• Aim of the task
Line by line, transcribe the records exactly.

(Collected data entries)
·····
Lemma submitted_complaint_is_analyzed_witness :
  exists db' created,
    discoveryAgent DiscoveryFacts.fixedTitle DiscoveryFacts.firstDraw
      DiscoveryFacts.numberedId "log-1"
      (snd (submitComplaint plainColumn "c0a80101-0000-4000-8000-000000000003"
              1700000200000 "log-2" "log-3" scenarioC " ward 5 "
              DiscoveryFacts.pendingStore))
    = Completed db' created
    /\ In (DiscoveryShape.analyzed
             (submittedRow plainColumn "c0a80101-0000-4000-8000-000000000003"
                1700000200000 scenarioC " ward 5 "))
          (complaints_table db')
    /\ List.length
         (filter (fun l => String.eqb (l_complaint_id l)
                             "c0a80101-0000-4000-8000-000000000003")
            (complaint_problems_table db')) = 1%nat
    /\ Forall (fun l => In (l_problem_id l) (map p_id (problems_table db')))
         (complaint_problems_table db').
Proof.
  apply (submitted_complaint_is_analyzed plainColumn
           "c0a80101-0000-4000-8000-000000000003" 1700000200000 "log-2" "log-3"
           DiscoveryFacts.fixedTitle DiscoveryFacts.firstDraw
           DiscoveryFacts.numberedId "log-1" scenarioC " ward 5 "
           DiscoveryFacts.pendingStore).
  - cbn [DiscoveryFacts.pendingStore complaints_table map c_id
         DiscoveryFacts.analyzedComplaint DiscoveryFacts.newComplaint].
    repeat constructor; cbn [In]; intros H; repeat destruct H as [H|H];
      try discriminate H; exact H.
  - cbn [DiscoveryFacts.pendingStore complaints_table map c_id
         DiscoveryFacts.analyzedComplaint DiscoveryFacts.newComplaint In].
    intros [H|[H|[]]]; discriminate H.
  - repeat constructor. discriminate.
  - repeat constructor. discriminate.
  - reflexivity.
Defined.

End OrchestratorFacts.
·····
• Task result
Lemma submitted_complaint_is_analyzed_witness :
  exists db' created,
    discoveryAgent DiscoveryFacts.fixedTitle DiscoveryFacts.firstDraw
      DiscoveryFacts.numberedId "log-1"
      (snd (submitComplaint plainColumn "c0a80101-0000-4000-8000-000000000003"
              1700000200000 "log-2" "log-3" scenarioC " ward 5 "
              DiscoveryFacts.pendingStore))
    = Completed db' created
    /\ In (DiscoveryShape.analyzed
             (submittedRow plainColumn "c0a80101-0000-4000-8000-000000000003"
                1700000200000 scenarioC " ward 5 "))
          (complaints_table db')
    /\ List.length
         (filter (fun l => String.eqb (l_complaint_id l)
                             "c0a80101-0000-4000-8000-000000000003")
            (complaint_problems_table db')) = 1%nat
    /\ Forall (fun l => In (l_problem_id l) (map p_id (problems_table db')))
         (complaint_problems_table db').
Proof.
  apply (submitted_complaint_is_analyzed plainColumn
           "c0a80101-0000-4000-8000-000000000003" 1700000200000 "log-2" "log-3"
           DiscoveryFacts.fixedTitle DiscoveryFacts.firstDraw
           DiscoveryFacts.numberedId "log-1" scenarioC " ward 5 "
           DiscoveryFacts.pendingStore).
  - cbn [DiscoveryFacts.pendingStore complaints_table map c_id
         DiscoveryFacts.analyzedComplaint DiscoveryFacts.newComplaint].
    repeat constructor; cbn [In]; intros H; repeat destruct H as [H|H];
      try discriminate H; exact H.
  - cbn [DiscoveryFacts.pendingStore complaints_table map c_id
         DiscoveryFacts.analyzedComplaint DiscoveryFacts.newComplaint In].
    intros [H|[H|[]]]; discriminate H.
  - repeat constructor. discriminate.
  - repeat constructor. discriminate.
  - reflexivity.
Defined.

End OrchestratorFacts.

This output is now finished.